Measure Section: eCQM Version Number
Source of Change: Annual Update
Updated Measure Steward.
Measure Section: Measure Steward
Source of Change: Measure Lead
Updated Measure Developer.
Measure Section: Measure Developer
Source of Change: Measure Lead
Updated copyright.
Measure Section: Copyright
Source of Change: Annual Update
Updated disclaimer.
Measure Section: Disclaimer
Source of Change: Annual Update
Updated Rationale section in measure header to include evidence from current literature.
Measure Section: Rationale
Source of Change: Measure Lead
Updated formatting of Clinical Recommendations Statement in measure header for better readability and to clarify the organization of this section.
Measure Section: Clinical Recommendation Statement
Source of Change: Measure Lead
Updated references.
Measure Section: Reference
Source of Change: Annual Update
Added clarifying language to guidance section of episode-based measures to define the episode.
Measure Section: Guidance
Source of Change: Measure Lead
Updated Guidance section in measure header to standardize language about episode-based reporting.
Measure Section: Guidance
Source of Change: Annual Update
Logic
Updated the version number of the Measure Authoring Tool (MAT) Global Common Functions Library (MATGlobalCommonFunctions-6.2.000). Updated the 'Inpatient Encounter' definition to include a 'day of' timing clarification. Added the following timing functions: Normalize Interval, Has Start, Has End, Latest, Latest Of, Earliest, and Earliest Of. Please see individual measure details for application of specific timing functions.

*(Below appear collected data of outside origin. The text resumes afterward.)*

(** ** Attempts and decisions of a call *)

Lemma asked_no_ran asked (l : list tool_event) pre sb post :
  Forall is_asked asked → asked ++ l = pre ++ Ran sb :: post → ∃ pre', pre = asked ++ pre' ∧ l = pre' ++ Ran sb :: post.
Proof.
  intros Ha E. apply split_at in E as [(q & Hq & _)|(q & -> & ->)]; [|by exists q].
  by destruct (quiet_no_ran asked pre sb q (proj1 (asked_quiet _ Ha))).
Qed.
Lemma decided_no_ran (asked : list tool_event) d pre sb post : Forall is_asked asked → asked ++ [Decided d] ≠ pre ++ Ran sb :: post.
Proof.
  intros Ha E. destruct (asked_no_ran _ _ _ _ _ Ha E) as (pre' & _ & E').
  destruct pre' as [|x [|]]; cbn in E'; try done; injection E'; done.
Qed.
Lemma attempt_no_other sandbox seg result deferred pre sb post (l : list tool_event) :
  attempt_segment sandbox seg result deferred → seg ++ l = pre ++ Ran sb :: post →
  sb = sandbox ∧ Forall quiet pre ∨ ∃ pre', pre = seg ++ pre' ∧ l = pre' ++ Ran sb :: post.
Proof.
  intros (b & e & a & -> & He & Hc) E. apply split_at in E as [(q & Hq & _)|(q & -> & ->)]; [left|right; by exists q].
  assert (Hb : Forall quiet b) by (destruct Hc as [(-> & _)|(id & -> & _)]; repeat constructor).
  assert (Ha : Forall quiet a) by (destruct Hc as [(_ & -> & _)|(id & _ & [[-> _]|[-> _]])]; repeat constructor).
  apply split_at in Hq as [(q' & Hq & _)|(q' & -> & Hq)]; [by destruct (quiet_no_ran _ _ _ _ Hb Hq)|].
  destruct q' as [|x q']; cbn in Hq; [injection Hq as -> _; split; [done|by rewrite app_nil_r]|].
  injection Hq as _ Hq. assert (Hea : Forall quiet (e ++ a)) by (apply Forall_app; split; [by eapply executed_quiet|done]).
  by destruct (quiet_no_ran _ _ _ _ Hea Hq).
Qed.
Lemma attempt_decided sandbox seg result deferred d : attempt_segment sandbox seg result deferred → Decided d ∉ seg.
Proof.
  intros (b & e & a & -> & He & Hc) Hin. apply elem_of_app in Hin as [Hin|[?|Hin]%elem_of_cons]; [|done|].
  - destruct Hc as [(-> & _)|(id & -> & _)]; set_solver.
  - apply elem_of_app in Hin as [Hin|Hin].
    + rewrite Forall_forall in He. by apply He in Hin.
    + destruct Hc as [(_ & -> & _)|(id & _ & [[-> _]|[-> _]])]; set_solver.
Qed.
Lemma asked_decided asked d : Forall is_asked asked → Decided d ∉ asked.
Proof. rewrite Forall_forall. intros Ha Hin. by apply Ha in Hin. Qed.
Lemma approval_decided req t policy l already d : approval_segment req t policy l already → Decided d ∈ l → approves d = true.
Proof.
  intros [(b & a & _ & -> & _)|(r & a & asked & d' & _ & -> & Ha & Hd & _)]; [by intros ?%elem_of_nil|].
  intros [Hin|Hin]%elem_of_app; [by destruct (asked_decided asked d)|]. apply list_elem_of_singleton in Hin. by injection Hin as ->.
Qed.
Lemma approval_gate req t policy l already : approval_segment req t policy l already →
  ((∃ b a, requirement_for req t policy = Skip b a) ∨ ∃ d, Decided d ∈ l ∧ approves d = true)
  ∧ (already = true → ∃ d, Decided d ∈ l ∧ approves d = true)
  ∧ ∀ pre sb post, l ≠ pre ++ Ran sb :: post.
Proof.
  intros [(b & a & Hr & -> & ->)|(r & a & asked & d & Hr & -> & Ha & Hd & _)].
  - split_and!; [left; eauto|done|by destruct pre].
  - split_and!; [right|intros _|intros; by apply decided_no_ran]; exists d; set_solver.
Qed.
Lemma retry_gate already l : retry_segment already l →
  (already = true ∨ ∃ d, Decided d ∈ l ∧ approves d = true) ∧ (∀ d, Decided d ∈ l → approves d = true)
  ∧ ∀ pre sb post, l ≠ pre ++ Ran sb :: post.
Proof.
  intros [[-> ->]|(asked & d & -> & Ha & Hd)].
  - split_and!; [by left|by intros ? ?%elem_of_nil|by destruct pre].
  - split_and!; [right; exists d; set_solver| |intros; by apply decided_no_ran].
    intros d' [Hin|Hin]%elem_of_app; [by destruct (asked_decided asked d')|]. apply list_elem_of_singleton in Hin. by injection Hin as ->.
Qed.
Lemma first_attempt req t policy l0 already sandbox seg result deferred l pre sb post :
  approval_segment req t policy l0 already → attempt_segment sandbox seg result deferred → l0 ++ seg ++ l = pre ++ Ran sb :: post →
  (sb = sandbox ∧ ∃ q, pre = l0 ++ q ∧ Forall quiet q) ∨ ∃ pre', pre = l0 ++ seg ++ pre' ∧ l = pre' ++ Ran sb :: post.
Proof.
  intros Ha Hs E. apply split_at in E as [(q & Hq & _)|(q & -> & Hq)]; [by destruct (proj2 (proj2 (approval_gate _ _ _ _ _ Ha)) _ _ _ Hq)|].
  destruct (attempt_no_other _ _ _ _ _ _ _ _ Hs Hq) as [[-> Hq']|(q' & -> & ->)]; [left; eauto|right].
  by exists q'.
Qed.
Lemma quiet_decided (l : list tool_event) d : Forall quiet l → Decided d ∉ l.
Proof. rewrite Forall_forall. intros Hl Hin. by apply Hl in Hin. Qed.
Lemma spec_authorised os req t policy l result deferred pre sb post :
  run_spec os req t policy l result deferred → l = pre ++ Ran sb :: post →
  ((∃ b a, requirement_for req t policy = Skip b a) ∨ ∃ d, Decided d ∈ pre ∧ approves d = true)
  ∧ (sb = initial_sandbox os req t ∨ sb = SandboxNone ∧ policy ≠ Never ∧ ∃ d, Decided d ∈ pre ∧ approves d = true)
  ∧ ∀ d, Decided d ∈ pre → approves d = true.
Proof.
  intros Hs E.
  assert (Hfirst : ∀ l0 already q, approval_segment req t policy l0 already → pre = l0 ++ q → Forall quiet q → sb = initial_sandbox os req t →
    ((∃ b a, requirement_for req t policy = Skip b a) ∨ ∃ d, Decided d ∈ pre ∧ approves d = true)
    ∧ (sb = initial_sandbox os req t ∨ sb = SandboxNone ∧ policy ≠ Never ∧ ∃ d, Decided d ∈ pre ∧ approves d = true)
    ∧ ∀ d, Decided d ∈ pre → approves d = true).
  { intros l0 already q Ha -> Hq ->. destruct (approval_gate _ _ _ _ _ Ha) as (Hg & _). split_and!; [set_solver|by left|].
    intros d [Hin|Hin]%elem_of_app; [by eapply approval_decided|by destruct (quiet_decided q d)]. }
  destruct Hs as [m Hr|asked d m r a Hr Ha Hd|l0 already seg result deferred Ha Hseg|l0 already seg output decision asked d m Ha Hseg Hask Hd Hn
    |l0 already seg output decision mid seg2 result deferred Ha Hseg Hmid Hn Hseg2].
  - by destruct pre.
  - by destruct (decided_no_ran asked d pre sb post).
  - rewrite <-(app_nil_r seg) in E. destruct (first_attempt _ _ _ _ _ _ _ _ _ _ _ _ _ Ha Hseg E) as [(-> & q & -> & Hq)|(q & _ & Hq)]; [eauto|by destruct q].
  - destruct (first_attempt _ _ _ _ _ _ _ _ _ _ _ _ _ Ha Hseg E) as [(-> & q & -> & Hq)|(q & _ & Hq)]; [eauto|].
    by destruct (decided_no_ran asked d q sb post).
  - destruct (first_attempt _ _ _ _ _ _ _ _ _ _ _ _ _ Ha Hseg E) as [(-> & q & -> & Hq)|(q & -> & Hq)]; [eauto|].
    destruct (approval_gate _ _ _ _ _ Ha) as (Hg & Hal & _). destruct (retry_gate _ _ Hmid) as (Hm & Hmd & Hmr).
    apply split_at in Hq as [(q' & Hq & _)|(q' & -> & Hq)]; [by destruct (Hmr _ _ _ Hq)|].
    rewrite <-(app_nil_r seg2) in Hq. destruct (attempt_no_other _ _ _ _ _ _ _ _ Hseg2 Hq) as [[-> Hq']|(q2 & _ & Hq2)]; [|by destruct q2].
    assert (Hd : ∃ d, Decided d ∈ l0 ++ mid ∧ approves d = true).
    { destruct Hm as [Hm|(d & ? & ?)]; [destruct (Hal Hm) as (d & ? & ?)|]; exists d; set_solver. }
    split_and!; [set_solver|right; split_and!; [done|done|set_solver]|].
    intros d. rewrite !elem_of_app. intros [Hin|[Hin|[Hin|Hin]]];
      [by eapply approval_decided|by destruct (attempt_decided _ _ _ _ d Hseg)|by apply Hmd|by destruct (quiet_decided q' d)].
Qed.

(** A process runs in an attempt with its sandbox. *)
Lemma executed_in_attempt sandbox seg result deferred pre c sb pol post (l : list tool_event) :
  attempt_segment sandbox seg result deferred → seg ++ l = pre ++ Executed c sb pol :: post →
  (sb = sandbox ∧ ∃ q r post', pre = q ++ Ran sandbox :: r ∧ Forall quiet r ∧ seg = q ++ Ran sandbox :: post')
  ∨ ∃ pre', pre = seg ++ pre' ∧ l = pre' ++ Executed c sb pol :: post.
Proof.
  intros (b & e & a & -> & He & Hc) E. apply split_at in E as [(q & Hq & _)|(q & -> & ->)]; [left|right; by exists q].
  assert (Hb : Executed c sb pol ∉ b) by (destruct Hc as [(-> & _)|(id & -> & _)]; set_solver).
  assert (Ha : Executed c sb pol ∉ a) by (destruct Hc as [(_ & -> & _)|(id & _ & [[-> _]|[-> _]])]; set_solver).
  apply split_at in Hq as [(q' & -> & _)|(q' & -> & Hq)]; [destruct Hb; set_solver|].
  destruct q' as [|x q']; cbn in Hq; [done|]. injection Hq as <- Hq. apply split_at in Hq as [(q2 & -> & _)|(q2 & -> & ->)]; [|destruct Ha; set_solver].
  apply Forall_app in He as [He1 He2]. apply Forall_cons in He2 as [He2 _]. split; [done|].
  eexists b, q', _. split_and!; [done| |done]. by eapply executed_quiet.
Qed.
Lemma asked_no_executed (asked : list tool_event) d c sb pol : Forall is_asked asked → Executed c sb pol ∉ asked ++ [Decided d].
Proof. rewrite Forall_forall. intros Ha [Hin|Hin]%elem_of_app; [by apply Ha in Hin|set_solver]. Qed.
Lemma skip_event (e : tool_event) (k l : list tool_event) pre post : e ∉ k → k ++ l = pre ++ e :: post → ∃ pre', pre = k ++ pre' ∧ l = pre' ++ e :: post.
Proof. intros Hn E. apply split_at in E as [(q & -> & _)|?]; [by destruct Hn; set_solver|done]. Qed.
Lemma approval_no_executed req t policy l already c sb pol : approval_segment req t policy l already → Executed c sb pol ∉ l.
Proof. intros [(b & a & _ & -> & _)|(r & a & asked & d & _ & -> & Ha & _)]; [by intros ?%elem_of_nil|by apply asked_no_executed]. Qed.
(** Every process belongs to an attempt. *)
Lemma spec_executed os req t policy l result deferred pre c sb pol post :
  run_spec os req t policy l result deferred → l = pre ++ Executed c sb pol :: post →
  ∃ q r post', pre = q ++ Ran sb :: r ∧ l = q ++ Ran sb :: post'.
Proof.
  assert (Hnil : ∀ pre post, [] ≠ pre ++ Executed c sb pol :: post) by by intros [].
  intros [m Hr|asked d m r a Hr Ha Hd|l0 already seg res def Ha Hseg|l0 already seg output decision asked d m Ha Hseg Hask Hd Hn
    |l0 already seg output decision mid seg2 res def Ha Hseg Hmid Hn Hseg2] E; [by destruct (Hnil _ _ E)|..].
  - destruct (asked_no_executed asked d c sb pol Ha). rewrite E. set_solver.
  - apply skip_event in E as (q & -> & E); [|by eapply approval_no_executed]. rewrite <-(app_nil_r seg) in E.
    destruct (executed_in_attempt _ _ _ _ _ _ _ _ _ _ Hseg E) as [(-> & q1 & r & p' & -> & _ & ->)|(q' & _ & Hq)]; [|by destruct (Hnil _ _ Hq)].
    exists (l0 ++ q1), r, p'. by rewrite <-!app_assoc.
  - apply skip_event in E as (q & -> & E); [|by eapply approval_no_executed].
    destruct (executed_in_attempt _ _ _ _ _ _ _ _ _ _ Hseg E) as [(-> & q1 & r & p' & -> & _ & ->)|(q' & _ & Hq)].
    + eexists (l0 ++ q1), r, _. rewrite <-!app_assoc. cbn. by rewrite <-?app_assoc.
    + destruct (asked_no_executed asked d c sb pol Hask). rewrite Hq. set_solver.
  - apply skip_event in E as (q & -> & E); [|by eapply approval_no_executed].
    destruct (executed_in_attempt _ _ _ _ _ _ _ _ _ _ Hseg E) as [(-> & q1 & r & p' & -> & _ & ->)|(q' & -> & Hq)].
    + eexists (l0 ++ q1), r, _. rewrite <-!app_assoc. cbn. by rewrite <-?app_assoc.
    + apply skip_event in Hq as (q2 & -> & Hq);
        [|destruct Hmid as [[-> _]|(asked & d & -> & Hask & _)]; [by intros ?%elem_of_nil|by apply asked_no_executed]].
      rewrite <-(app_nil_r seg2) in Hq.
      destruct (executed_in_attempt _ _ _ _ _ _ _ _ _ _ Hseg2 Hq) as [(-> & q1 & r & p' & -> & _ & ->)|(q3 & _ & Hq3)]; [|by destruct (Hnil _ _ Hq3)].
      exists (l0 ++ seg ++ mid ++ q1), r, p'. by rewrite <-!app_assoc.
Qed.
Lemma run_executed os req t policy st pre c sb pol post :
  trace (run (D := D) (C := C) os req t policy st).1 = trace st ++ pre ++ Executed c sb pol :: post →
  ((∃ b a, requirement_for req t policy = Skip b a) ∨ ∃ d, Decided d ∈ pre ∧ approves d = true)
  ∧ (sb = initial_sandbox os req t ∨ sb = SandboxNone ∧ policy ≠ Never ∧ ∃ d, Decided d ∈ pre ∧ approves d = true).
Proof.
  pose proof (run_meets_spec os req t policy st) as Hs. destruct (run os req t policy st) as [st' [result deferred]].
  destruct Hs as (l & Ht & Hs). cbn. rewrite Ht. intros E%app_inv_head.
  destruct (spec_executed _ _ _ _ _ _ _ _ _ _ _ _ Hs E) as (q & r & post' & -> & El).
  destruct (spec_authorised _ _ _ _ _ _ _ _ _ _ Hs El) as (H1 & H2 & _). split; [set_solver|].
  destruct H2 as [?|(? & ? & d & ? & ?)]; [by left|right]. split_and!; [done|done|]. exists d. set_solver.
Qed.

Measure Section: Multiple Sections
Source of Change: Standards Update
Added new NormalizeInterval function to timing attributes to decrease implementation burden due to variable use of timing attributes for select QDM data types. The NormalizeInterval function was applied, where applicable, for the following data elements: Assessment, Performed; Device, Applied; Diagnostic Study, Performed; Intervention, Performed; Laboratory Test, Performed; Medication, Administered; Medication, Dispensed; Physical Exam, Performed; Procedure, Performed; Substance, Administered.

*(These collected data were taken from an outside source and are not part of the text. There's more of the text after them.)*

(* ===== verification/Shells.v ===== *)
(** The shells of a session and the command lines they run:
    [codex-rs/core/src/shell.rs]. The account's shell, the search of the [PATH]
    and the file system are parameters; the watch channel of a snapshot is in
    [Snapshot]. *)
From S2P Require Import Prelude RustStr RustPath FileSystem AbsolutePath Permissions Bash Safety SandboxTransform Snapshot.

(** [which] is that of the which crate, [windows] and [macos] the platform. *)
Class ShellEnv : Type := {
  user_shell_path : option str;
  which : str → option str;
  windows : bool; macos : bool }.
(** Documented: what [which] finds is the absolute path of a file of that name. *)
Class ShellEnvLaws `{ShellEnv} : Prop :=
  which_name binary p : which binary = Some p → is_absolute p = true ∧ file_name p = Some binary.

Definition shell_with (t : ShellType) (path : str) : Shell := {| shell_type := t; shell_path := path; shell_snapshot := None |}.
Definition name (s : Shell) : str :=
  match shell_type s with
  | Zsh => lit "zsh" | Bash => lit "bash" | PowerShell => lit "powershell" | Sh => lit "sh" | Cmd => lit "cmd"
  end.
Definition derive_exec_args (s : Shell) (command : str) (use_login_shell : bool) : list str :=
  match shell_type s with
  | Zsh | Bash | Sh => [shell_path s; lit (if use_login_shell then "-lc" else "-c"); command]
  | PowerShell => [shell_path s] ++ (if use_login_shell then [] else [lit "-NoProfile"]) ++ [lit "-Command"; command]
  | Cmd => [shell_path s; lit "/c"; command]
  end.

Definition ZSH_FALLBACK_PATHS : list str := [lit "/bin/zsh"].
Definition BASH_FALLBACK_PATHS : list str := [lit "/bin/bash"].
Definition SH_FALLBACK_PATHS : list str := [lit "/bin/sh"].
Section shells.
Context `{PermEnv, ShellEnv}.
Definition PWSH_FALLBACK_PATHS : list str :=
  if windows then [lit "C:\Program Files\PowerShell\7\pwsh.exe"] else [lit "/usr/local/bin/pwsh"].
Definition POWERSHELL_FALLBACK_PATHS : list str :=
  if windows then [lit "C:\Windows\System32\WindowsPowerShell\v1.0\powershell.exe"] else [].
Definition file_exists (path : str) : option str := if is_file path then Some path else None.
Fixpoint first_existing (paths : list str) : option str :=
  match paths with [] => None | p :: paths' => match file_exists p with Some p => Some p | None => first_existing paths' end end.
Definition get_shell_path (t : ShellType) (provided_path : option str) (binary_name : str) (fallback_paths : list str) : option str :=
  match provided_path ≫= file_exists with
  | Some _ => provided_path
  | None =>
      match d ← user_shell_path;
            if decide (detect_shell_type d = Some t) then file_exists d else None with
      | Some d => Some d
      | None => match which binary_name with Some p => Some p | None => first_existing fallback_paths end
      end
  end.
Definition get_zsh_shell (path : option str) : option Shell := shell_with Zsh <$> get_shell_path Zsh path (lit "zsh") ZSH_FALLBACK_PATHS.
Definition get_bash_shell (path : option str) : option Shell := shell_with Bash <$> get_shell_path Bash path (lit "bash") BASH_FALLBACK_PATHS.
Definition get_sh_shell (path : option str) : option Shell := shell_with Sh <$> get_shell_path Sh path (lit "sh") SH_FALLBACK_PATHS.
Definition get_powershell_shell (path : option str) : option Shell :=
  shell_with PowerShell <$>
    match get_shell_path PowerShell path (lit "pwsh") PWSH_FALLBACK_PATHS with
    | Some p => Some p
    | None => get_shell_path PowerShell path (lit "powershell") POWERSHELL_FALLBACK_PATHS
    end.
Definition get_cmd_shell (path : option str) : option Shell := shell_with Cmd <$> get_shell_path Cmd path (lit "cmd") [].
Definition ultimate_fallback_shell : Shell := if windows then shell_with Cmd (lit "cmd.exe") else shell_with Sh (lit "/bin/sh").
Definition get_shell (t : ShellType) (path : option str) : option Shell :=
  match t with
  | Zsh => get_zsh_shell path | Bash => get_bash_shell path | PowerShell => get_powershell_shell path
  | Sh => get_sh_shell path | Cmd => get_cmd_shell path
  end.
Definition get_shell_by_model_provided_path (shell_path : str) : Shell :=
  default ultimate_fallback_shell (t ← detect_shell_type shell_path; get_shell t (Some shell_path)).
Definition first_shell (a b : option Shell) : option Shell := match a with Some s => Some s | None => b end.
Definition default_user_shell_from_path (user_shell_path : option str) : Shell :=
  if windows then default ultimate_fallback_shell (get_shell PowerShell None)
  else
    let user_default_shell := shell ← user_shell_path; t ← detect_shell_type shell; get_shell t None in
    let shell_with_fallback :=
      if macos then first_shell (first_shell user_default_shell (get_shell Zsh None)) (get_shell Bash None)
      else first_shell (first_shell user_default_shell (get_shell Bash None)) (get_shell Zsh None) in
    default ultimate_fallback_shell shell_with_fallback.
Definition default_user_shell : Shell := default_user_shell_from_path user_shell_path.

(** * Lemmas *)

(** A shell whose path tells its type. *)
Definition recognised (s : Shell) : Prop := detect_shell_type (shell_path s) = Some (shell_type s).
Lemma shell_name_plain b t : shell_of_name b = Some t → file_name b = Some b ∧ stem_of_name b = b ∧ is_absolute b = false.
Proof.
  intros Hb. assert (Hin : b ∈ map lit ["zsh"; "sh"; "cmd"; "bash"; "pwsh"; "powershell"]%string).
  { unfold shell_of_name in Hb. cbn [map]. repeat (case_decide; [subst; set_solver|]). done. }
  cbn [map] in Hin. repeat (apply elem_of_cons in Hin as [->|Hin]; [by vm_compute|]). by apply elem_of_nil in Hin.
Qed.
Lemma detect_file_name p b t : is_absolute p = true → file_name p = Some b → shell_of_name b = Some t → detect_shell_type p = Some t.
Proof.
  intros Ha Hf Hb. destruct (shell_name_plain b t Hb) as (_ & Hs & Hr). unfold detect_shell_type.
  destruct (detect_shell_type_total (S (length p)) p) as [r Hr2]; [lia|]. rewrite Hr2. cbn [detect_shell_type_fuel] in Hr2.
  destruct (shell_of_name p) as [t'|] eqn:Ep; [destruct (shell_name_plain p t' Ep) as (_ & _ & ?); congruence|].
  unfold file_stem in Hr2. rewrite Hf in Hr2. cbn [fmap option_fmap option_map] in Hr2. rewrite Hs in Hr2.
  destruct (decide (path_eq b p)) as [E|_]; [apply is_absolute_path_eq in E; congruence|].
  destruct (length p) as [|k] eqn:El; [destruct p; [done|cbn in El; lia]|]. cbn [detect_shell_type_fuel] in Hr2. rewrite Hb in Hr2. congruence.
Qed.
Lemma first_existing_elem l p : first_existing l = Some p → p ∈ l.
Proof.
  induction l as [|q l IH]; [done|]. cbn. unfold file_exists at 1. destruct (is_file q); [intros [= ->]; by left|]. intros ?%IH. by right.
Qed.
Lemma get_shell_path_recognised t provided binary fallbacks p : ShellEnvLaws →
  shell_of_name binary = Some t → Forall (λ q, detect_shell_type q = Some t) fallbacks →
  (∀ q, provided = Some q → detect_shell_type q = Some t) →
  get_shell_path t provided binary fallbacks = Some p → detect_shell_type p = Some t.
Proof.
  intros Hlaws Hb Hf Hp. unfold get_shell_path. destruct (provided ≫= file_exists); [intros [= ->]; by apply Hp|].
  destruct (d ← user_shell_path; _) as [d|] eqn:Ed.
  - intros [= ->]. destruct user_shell_path as [d|]; [|done]. cbn in Ed. destruct (decide _) as [Hd|]; [|done].
    unfold file_exists in Ed. destruct (is_file d); [congruence|done].
  - destruct (which binary) as [q|] eqn:Eq.
    + intros [= ->]. apply which_name in Eq as [? ?]. by eapply detect_file_name.
    + intros Hq%first_existing_elem. rewrite Forall_forall in Hf. by apply Hf.
Qed.
Lemma get_shell_recognised t provided s : ShellEnvLaws → windows = false →
  (∀ q, provided = Some q → detect_shell_type q = Some t) → get_shell t provided = Some s → shell_type s = t ∧ recognised s.
Proof.
  intros Hlaws Hw Hp. unfold recognised.
  assert (Hg : ∀ binary fallbacks, shell_of_name binary = Some t → forallb (λ q, bool_decide (detect_shell_type q = Some t)) fallbacks = true →
    ∀ p, get_shell_path t provided binary fallbacks = Some p → detect_shell_type p = Some t).
  { intros binary fallbacks Hb Hf p. apply get_shell_path_recognised; [done..| |done]. apply Forall_forall. intros q Hq.
    rewrite forallb_forall in Hf. apply (bool_decide_eq_true_1 _), Hf, list_elem_of_In, Hq. }
  destruct t; cbn [get_shell]; unfold get_zsh_shell, get_bash_shell, get_powershell_shell, get_sh_shell, get_cmd_shell;
    unfold PWSH_FALLBACK_PATHS, POWERSHELL_FALLBACK_PATHS; rewrite ?Hw.
  3: { set (first := get_shell_path PowerShell provided (lit "pwsh") [lit "/usr/local/bin/pwsh"]).
       assert (Hfirst : ∀ p, first = Some p → detect_shell_type p = Some PowerShell) by (apply Hg; vm_compute; reflexivity).
       destruct first as [p|].
       - intros [= <-]. split; [done|]. by apply Hfirst.
       - intros (p & E2 & ->)%fmap_Some. split; [done|]. eapply Hg; [| |exact E2]; vm_compute; reflexivity. }
  all: intros (p & E & ->)%fmap_Some; (split; [done|]); eapply Hg; [| |exact E]; vm_compute; reflexivity.
Qed.
Lemma fallback_recognised : windows = false → recognised ultimate_fallback_shell.
Proof. unfold ultimate_fallback_shell. intros ->. by vm_compute. Qed.

(** * Properties *)

(** Every shell that is chosen, for the account or at a path the model gives,
    tells its type by its path, and the script of every command line built for
    a POSIX shell is what the approval of commands takes out of it again. *)
Theorem scripts_of_shells_are_seen (Hlaws : ShellEnvLaws) (Hw : windows = false) s command login :
  (∃ o, s = default_user_shell_from_path o) ∨ (∃ p, s = get_shell_by_model_provided_path p) →
  recognised s
  ∧ match shell_type s with
    | Zsh | Bash | Sh => extract_bash_command (derive_exec_args s command login) = Some (shell_path s, command)
    | PowerShell | Cmd => last (derive_exec_args s command login) = Some command
    end.
Proof.
  intros Hs. assert (Hr : recognised s).
  { pose proof (fallback_recognised Hw) as Hf.
    assert (Hget : ∀ t s', get_shell t None = Some s' → recognised s') by (intros t s' E; by eapply (get_shell_recognised t None)).
    destruct Hs as [[o ->]|[p ->]].
    - unfold default_user_shell_from_path. rewrite Hw.
      assert (Hfs : ∀ a b : option Shell, (∀ s', a = Some s' → recognised s') → (∀ s', b = Some s' → recognised s') →
        ∀ s', first_shell a b = Some s' → recognised s') by (intros [a|] b Ha Hb s'; cbn; auto).
      assert (Hu : ∀ s', (shell ← o; t ← detect_shell_type shell; get_shell t None) = Some s' → recognised s').
      { intros s' (sh & _ & (t & _ & ?)%bind_Some)%bind_Some. eauto. }
      set (all := if macos then _ else _). assert (Hall : ∀ s', all = Some s' → recognised s').
      { unfold all. destruct macos; repeat (apply Hfs; [|by apply Hget]); exact Hu. }
      destruct all as [s'|] eqn:E; [by apply Hall|done].
    - unfold get_shell_by_model_provided_path. destruct (t ← detect_shell_type p; _) as [s'|] eqn:E; [|done].
      apply bind_Some in E as (t & Et & E). apply (get_shell_recognised t (Some p)) in E as [_ ?]; [done..|]. by intros q [= <-]. }
  split; [done|]. unfold derive_exec_args. pose proof Hr as Hd. unfold recognised in Hd.
  destruct (shell_type s) eqn:Et; [| |by destruct login| |done].
  all: unfold extract_bash_command; rewrite Hd; by destruct login.
Qed.
End shells.

(** * Witnesses *)

Definition sample_shell_env : ShellEnv := {|
  user_shell_path := Some (lit "/usr/bin/fish");
  which b := if decide (b = lit "bash") then Some (lit "/usr/bin/bash") else None; windows := false; macos := false |}.
#[local] Existing Instances perm_env sample_shell_env.
#[local] Instance sample_shell_env_laws : ShellEnvLaws.
Proof. intros b p. cbn. case_decide as E; [|done]. subst b. intros [= <-]. by vm_compute. Qed.
Lemma scripts_of_shells_are_seen_witness :
  recognised default_user_shell
  ∧ extract_bash_command (derive_exec_args default_user_shell (lit "ls | wc") true) = Some (lit "/usr/bin/bash", lit "ls | wc").
Proof.
  assert (Hs : default_user_shell = shell_with Bash (lit "/usr/bin/bash")) by (vm_compute; reflexivity).
  pose proof (scripts_of_shells_are_seen sample_shell_env_laws eq_refl default_user_shell (lit "ls | wc") true) as H.
  rewrite Hs in *. apply H. left. exists (Some (lit "/usr/bin/fish")). symmetry. exact Hs.
Defined.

Measure Section: Multiple Sections
Source of Change: Standards Update
Value Set
The VSAC is the source of truth for the value set content, please visit the VSAC for downloads of current value sets.
Value set Major Depressive Disorder-Active (2.16.840.1.113883.3.526.3.1491): Added 2 SNOMED CT codes (10811121000119102, 191604000) based on review by technical experts, SMEs, and/or public feedback.